Fans des BVB bei dem Spiel gegen Werder Bremen ©  picture alliance/dpa

Auf den Plätzen der Champions League ist die Lage klar. Bei den Spielen am Dienstag und Mittwoch trugen die Kapitäne Armbinden mit der Aufschrift " Unite Against Racism ", überall in Europa wird in diesen Tagen gegen Diskriminierung im Fußball demonstriert. Die Organisation Fare (Football Against Racism in Europe) versucht mit ihren jährlichen Aktionswochen, in 41 Ländern für Toleranz und gegen Rechtsextremismus in den Stadien zu werben. Auch in Deutschland, wo es lange Zeit so aussah, als sei das rechte Problem auf den Tribünen ein Ding der Vergangenheit – doch diese Annahme ist falsch. Besonders im Westen der Republik scheinen Rechtsextremisten und Neonazis den Fußball wieder für sich zu entdecken.

"Diese Leute waren nie weg, diese Stimmung war nie weg. Es ist nur subtiler geworden", sagt der Sozialwissenschaftler Gerd Dembowski , der im wissenschaftlichen Beirat von Fare sitzt. Der 40-Jährige beschäftigt sich seit Jahren mit dem Problem, zurzeit forscht er in der neu gegründeten Kompetenzgruppe Fankulturen an der Universität Hannover . Dembowski ist nicht überrascht davon, dass es zuletzt wieder mehr Berichte über rechte Fußballfans gegeben hat. "Die Botschaften sind sowieso in der Szene. Vielleicht hat es mit dem NSU-Skandal zu tun, dass wir jetzt wieder genauer hingucken."

Für das größte Aufsehen sorgten Anhänger von Borussia Dortmund , die beim Saisonauftakt gegen Werder Bremen ein Transparent mit der Aufschrift "Solidarität mit dem NWDO" entrollten – und damit für die zuvor verbotene Gruppierung "Nationaler Widerstand Dortmund" warben. Dass es eine große Zahl von BVB-Fans aus dem rechten Spektrum gibt, ist seit den achtziger Jahren bekannt und dokumentiert. In den höchsten deutschen Spielklassen sind derartige Machtdemonstrationen aber selten geworden. "Die Aktion war natürlich spektakulär", sagt der Aachener Politikwissenschaftler und Rechtsextremismusforscher Richard Gebhardt. "Sie hat gezeigt, dass die entsprechenden Leute ständig im Stadion präsent sind." Und das auch bei den großen Clubs im Spitzenfußball.

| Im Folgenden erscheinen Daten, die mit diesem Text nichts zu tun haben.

(** ** Silence *)

Lemma entry_shrinks_silent k s s' :
  shrinks s s' -> (forall e, entry k.1 k.2 s = Some e -> state e = CANCELLED) ->
  forall e, entry k.1 k.2 s' = Some e -> state e = CANCELLED.
Proof. intros T Hs e' E'. destruct (T _ _ _ E') as (e & E & _ & _ & Hc). auto. Qed.

Lemma silent_same_state k s s' :
  same_state s s' -> silent k s -> cnt (defers k) (pendingErrorCallbacks s') = 0%nat -> silent k s'.
Proof.
  intros (El & Eq & Er) (S1 & S2 & S3) Hp. unfold silent, entry. rewrite Er.
  destruct (same_loads_queue s s' El Eq) as (_ & _ & _ & _ & _ & ->). done.
Qed.

Lemma flush_silent k s :
  silent k s -> silent k (flush env s) /\
  cnt (completes k) (trace (flush env s)) = cnt (completes k) (trace s).
Proof.
  intros S. split.
  - apply (silent_same_state k s); [apply flush_same|done|]. by rewrite (proj1 (flush_facts s)).
  - rewrite cnt_flush. destruct S as (_ & S2 & _).
    change (fun cb => completes k (onInferenceComplete cb.1 cb.2)) with (defers k). rewrite S2.
    destruct (has_listener env); lia.
Qed.

Lemma AddScheduler_silent k packet d s s' :
  dev d s -> sched_inv s -> final (AddScheduler env packet d s) s' -> req_key packet <> k ->
  keeps_silent k s s'.
Proof.
  intros Hc I F Hk (S1 & S2 & S3). destruct (add_state_inv packet d s Hc I) as [I2 N].
  destruct (add_state_facts packet d s Hc (si_valid s I)) as (_ & _ & _ & A & _ & _ & Et & Ep & He).
  assert (silent k (add_state packet d s)) as S'.
  { unfold silent. rewrite A, Ep. split; [set_solver|]. split; [done|].
    intros e. rewrite He. destruct (decide _) as [D|]; [|apply S3]. by destruct k. }
  destruct (AddScheduler_run env packet d s Hc (si_valid s I)) as (o & Af & Hcase).
  destruct (after_inv _ _ _ _ (flush_same env) Af F) as (s4 & F4 & _ & Hs').
  assert (silent k s4 /\ cnt (completes k) (trace s4) = cnt (completes k) (trace s)) as [S4 T4].
  { rewrite <- Et. destruct Hcase as [[_ D]|[_ ->]]; [|by destruct F4; simplify_eq].
    eapply (dispatch_silent env d); try apply I2; try done. }
  rewrite <- T4. destruct Hs' as [->| ->]; [by apply flush_silent|done].
Qed.

Lemma silent_start k s s1 :
  ndev s1 = ndev s -> (forall d, items d s1 = items d s) ->
  pendingErrorCallbacks s1 = pendingErrorCallbacks s ->
  (forall p r, entry p r s1 = entry p r s \/ entry p r s1 = None) -> silent k s -> silent k s1.
Proof.
  intros N Hi Hp He (S1 & S2 & S3). unfold silent. rewrite (all_items_same s) by done.
  rewrite Hp. split; [done|]. split; [done|]. intros e. destruct (He k.1 k.2) as [->| ->]; [|done].
  apply S3.
Qed.

(** The request [FinishJobs] reports is not the silent one. *)
Lemma own_calls_silent k d resp e b s :
  entry (i32 (rs_proc_id resp)) (i32 (rs_req_id resp)) s = Some e -> silent k s ->
  cnt (completes k) (own_calls d resp e b) = 0%nat.
Proof.
  intros Ee (_ & _ & S3). unfold own_calls, cnt. destruct (has_listener env); [|done].
  destruct (bool_decide_reflect (state e = CANCELLED)) as [|Hnc]; [by destruct b|].
  assert (resp_key resp <> k) as Hk by (intros E; subst k; exact (Hnc (S3 e Ee))).
  destruct b; simpl; unfold is_key; by rewrite bool_decide_eq_false_2.
Qed.

Lemma FinishJobs_silent k d resp s s' :
  dev d s -> sched_inv s -> final (FinishJobs env d resp s) s' -> keeps_silent k s s'.
Proof.
  intros Hc I F S. pose proof (FinishJobs_run env d resp s Hc (si_valid s I)) as R. simpl in R.
  destruct (entry _ _ s) as [e|] eqn:Ee.
  - destruct R as (o & dr & D & Af).
    destruct (finish_found_state d resp (i32 (rs_proc_id resp)) (i32 (rs_req_id resp)) e s Hc
      (si_valid s I)) as (El & Hi & V1 & He & Et & Ep).
    assert (forall p r, let s1 := finish_state resp (i32 (rs_proc_id resp))
      (i32 (rs_req_id resp)) e (unload d s) in entry p r s1 = entry p r s \/ entry p r s1 = None)
      as He' by (intros p r; simpl; rewrite He; destruct (decide _); auto).
    destruct (finish_start_inv d s _ Hc I El Hi V1 He') as (Hd1 & K1 & _ & N1 & _).
    destruct (after_inv _ _ _ _ (finish_calls_same env d resp e dr) Af F) as (s4 & F4 & Ss & Hs').
    destruct (dispatch_silent env d _ o s4 k D V1 Hd1 K1 F4) as [S4 _].
    destruct (S4 (silent_start k s _ N1 Hi Ep He' S)) as [S5 T5]. rewrite Et in T5.
    rewrite <- T5. destruct Hs' as [->| ->]; [|done].
    destruct (finish_calls_facts d resp e dr s4) as (Pf & Tf). split.
    + apply (silent_same_state k s4); [done|done|by rewrite Pf].
    + rewrite Tf, cnt_app, (proj2 (flush_silent k s4 S5)), (own_calls_silent k d resp e dr s) by done.
      lia.
  - destruct R as (lp & D).
    destruct (finish_missing_state d lp s Hc (si_valid s I)) as (El & Hi & V1 & He & Et & Ep).
    assert (forall p r, entry p r (set_loadsProc lp (unload d s)) = entry p r s \/
      entry p r (set_loadsProc lp (unload d s)) = None) as He' by auto.
    destruct (finish_start_inv d s _ Hc I El Hi V1 He') as (Hd1 & K1 & _ & N1 & _).
    destruct (dispatch_silent env d _ _ s' k D V1 Hd1 K1 F) as [S4 _].
    destruct (S4 (silent_start k s _ N1 Hi Ep He' S)) as [S5 T5]. by rewrite Et in T5.
Qed.

Lemma exec_silent k c s s' :
  call_ok c s -> sched_inv s -> final (exec env c s) s' -> adds k c = 0%nat -> keeps_silent k s s'.
Proof.
  intros Hc I F Ha. destruct (plain c) eqn:Hp.
  - intros (S1 & S2 & S3). destruct (exec_plain env c s Hp) as (s2 & E & Qt).
    assert (s2 = s') as <- by (destruct F; congruence). destruct (qt_trace s s2 Qt) as [errs ->].
    rewrite cnt_app, (cnt_errors (completes k)) by done. split; [|lia].
    unfold silent. rewrite (quiet_all_items s s2 Qt), (qt_pending s s2 Qt).
    split; [done|]. split; [done|]. by apply (entry_shrinks_silent k s), S3; apply (qt_table s s2 Qt).
  - destruct c; try discriminate Hp; simpl in F, Hc; [|by eapply FinishJobs_silent].
    eapply AddScheduler_silent; [done..|]. intros E. simpl in Ha. unfold is_key in Ha.
    by rewrite bool_decide_eq_true_2 in Ha.
Qed.

Lemma run_silent k cs s s' :
  sched_inv s -> run env cs s s' -> Forall (fun c => adds k c = 0%nat) cs -> keeps_silent k s s'.
Proof.
  intros I R. induction R as [s|c s s' Hc F|c cs s1 s2 s3 Hc E R IH]; intros Ha S.
  - done.
  - inversion Ha; subst. by eapply exec_silent.
  - inversion Ha; subst. assert (final (exec env c s1) s2) as F by (by left).
    destruct (exec_silent k c s1 s2 Hc I F ltac:(done) S) as [S2 <-].
    by apply (IH (exec_final_inv env c s1 s2 Hc I F)).
Qed.

End Runs.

"Fast überall gibt es 20 bis 80 Leute, die in der organisierten Neonazi-Szene unterwegs sind – Fußballfans waren die schon immer", sagt Dembowski. "Wenn man mit acht oder elf Jahren zum ersten Mal ins Stadion geht, ist man kein ideologisch gefestigter Neonazi." Genau darin liegt für den Experten ein wichtiger Teil des Problems: "Wenn man mit anderen Leuten in den Kurven spricht, sagen die: Aber das sind doch Fans! Die waren schon immer hier!" Die Solidarität in der Kurve ist nun einmal groß, bisweilen auch gegenüber denjenigen, die sich daneben benehmen. Gebhardt formuliert es so: "Fußball ist oft Familienersatz. Und gegen Kritik an der Familie schottet man sich ab."

Das radikale Transparent in Dortmund ist nur ein prominenter Auswuchs eines weit verbreiteten Problems. Die meisten Rechtsradikalen drängen nicht von außen in die Stadien – sie waren schon da. "Es hat immer rechtsradikale Auswüchse gegeben, das Thema hat die Erste und Zweite Liga zumindest subkutan nie verlassen", sagt Gebhardt. "Durch die Kommerzialisierung des Fußballs, durch die Auflagen des DFB und Initiativen von unten, konnten sich aber Gegentendenzen entwickeln." Es ist nicht mehr so leicht, Parolen zu grölen und Druck auszuüben. Dembowski bezeichnet einige rechtsradikale Fans als "schreiende Schläfer". Schreiend, weil sie im Stadion die normalen Gesänge mitmachen. Und Schläfer, "weil sie aktivierbar sind, wenn sich Situationen ergeben, die irgendwie nach rechts gehen. Dann sind die dabei, dann können sie wortführend sein."